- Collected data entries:
(** Below the changed directory: the entries after the change. *)
Lemma alter_dir_lookup_below f (p q : list string) (c : string) (n n' : node) :
  alter_dir f p n = Some n' →
  ∃ m, lookup_node p n = Some (Dir m) ∧
       lookup_node (p ++ c :: q) n' = f m !! c ≫= lookup_node q.
Proof.
  intros H. destruct (alter_dir_lookup _ _ _ _ H) as (m & E & E').
  exists m. split; [done |]. rewrite lookup_node_app, E'. simpl.
  by destruct (f m !! c).
Qed.

(** Away from the changed directory nothing moves. *)
Lemma alter_dir_lookup_other f (p q : list string) (n n' : node) :
  alter_dir f p n = Some n' → is_prefix p q = false →
  is_prefix q p = false → lookup_node q n' = lookup_node q n.
Proof.
  revert q n n'. induction p as [|c p IH]; intros q n n'; [done |].
  simpl. destruct n as [l|m]; [done |].
  destruct (m !! c) as [ch|] eqn:Ec; [|done].
  destruct (alter_dir f p ch) as [ch'|] eqn:Ea; [|done].
  intros [= <-]. destruct q as [|d q]; [done |]. simpl.
  case_bool_decide as Ecd; simpl.
  - subst d. rewrite (bool_decide_eq_true_2 _ eq_refl). simpl.
    intros H1 H2. rewrite lookup_insert_eq, Ec. by eapply IH.
  - intros _ _. by rewrite lookup_insert_ne.
Qed.

(** The directories above the changed one stay directories. *)
Lemma alter_dir_lookup_above f (p r : list string) (n n' : node) :
  alter_dir f (p ++ r) n = Some n' →
  is_dir_node (lookup_node p n') = true.
Proof.
  revert n n'. induction p as [|c p IH]; intros n n'.
  - simpl. destruct r as [|d r]; simpl; destruct n as [l|m]; try done.
    + by intros [= <-].
    + destruct (m !! d); [|done]. destruct (alter_dir f r n); [|done].
      by intros [= <-].
  - simpl. destruct n as [l|m]; [done |].
    destruct (m !! c) as [ch|] eqn:Ec; [|done].
    destruct (alter_dir f (p ++ r) ch) as [ch'|] eqn:Ea; [|done].
    intros [= <-]. rewrite lookup_insert_eq. by eapply IH.
Qed.
(** * Verification of the tool-augmented query orchestrator

    A shallow embedding of [backend/ai_generator.py] (class [AIGenerator]):
    the bounded multi-round tool-calling loop [generate_response], the
    request builder [_make_api_call] and the tool round [_process_tool_round].

    The LLM client and the tool manager are external objects.  They are
    modelled as deterministic oracles that may depend on the whole history
    of interactions so far, and every interaction is logged in a trace. *)

From Stdlib Require Import String Ascii List Bool Arith Lia ZArith.
Import ListNotations.
Open Scope string_scope.
Open Scope list_scope.

(** ** Python values *)

(** Values of a tool-call argument mapping (a JSON object). *)
Inductive jvalue : Type :=
| JStr (s : string)
| JInt (z : Z).

Definition tool_input : Type := list (string * jvalue).

(** A content block of an API response: [block.type] is ["text"] or
    ["tool_use"]; only a text block has a [text] attribute. *)
Inductive content_block : Type :=
| TextBlock (text : string)
| ToolUseBlock (id name : string) (input : tool_input).

Record response : Type := mkResponse {
  stop_reason : string;
  content : list content_block
}.

(** The dict appended for one executed tool call; the key ["is_error"] is
    present only on failure, hence the option. *)
Record tool_result : Type := mkToolResult {
  tr_type : string;
  tool_use_id : string;
  tr_content : string;
  is_error : option bool
}.

(** The ["content"] of a conversation turn: the query text, the raw content
    of an assistant turn, or a batch of tool results. *)
Inductive message_content : Type :=
| Text (s : string)
| Blocks (bs : list content_block)
| ToolResults (rs : list tool_result).

Record message : Type := mkMessage {
  role : string;
  msg_content : message_content
}.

- WHAT THIS TASK INVOLVES: With the line holding "(** * Verification" as the first and the line holding "(** ** Python values *)" as the last, set down that range of the entries above exactly, and nothing else.

- WRITTEN ANSWER:
(** * Verification of the tool-augmented query orchestrator

    A shallow embedding of [backend/ai_generator.py] (class [AIGenerator]):
    the bounded multi-round tool-calling loop [generate_response], the
    request builder [_make_api_call] and the tool round [_process_tool_round].

    The LLM client and the tool manager are external objects.  They are
    modelled as deterministic oracles that may depend on the whole history
    of interactions so far, and every interaction is logged in a trace. *)

From Stdlib Require Import String Ascii List Bool Arith Lia ZArith.
Import ListNotations.
Open Scope string_scope.
Open Scope list_scope.

(** ** Python values *)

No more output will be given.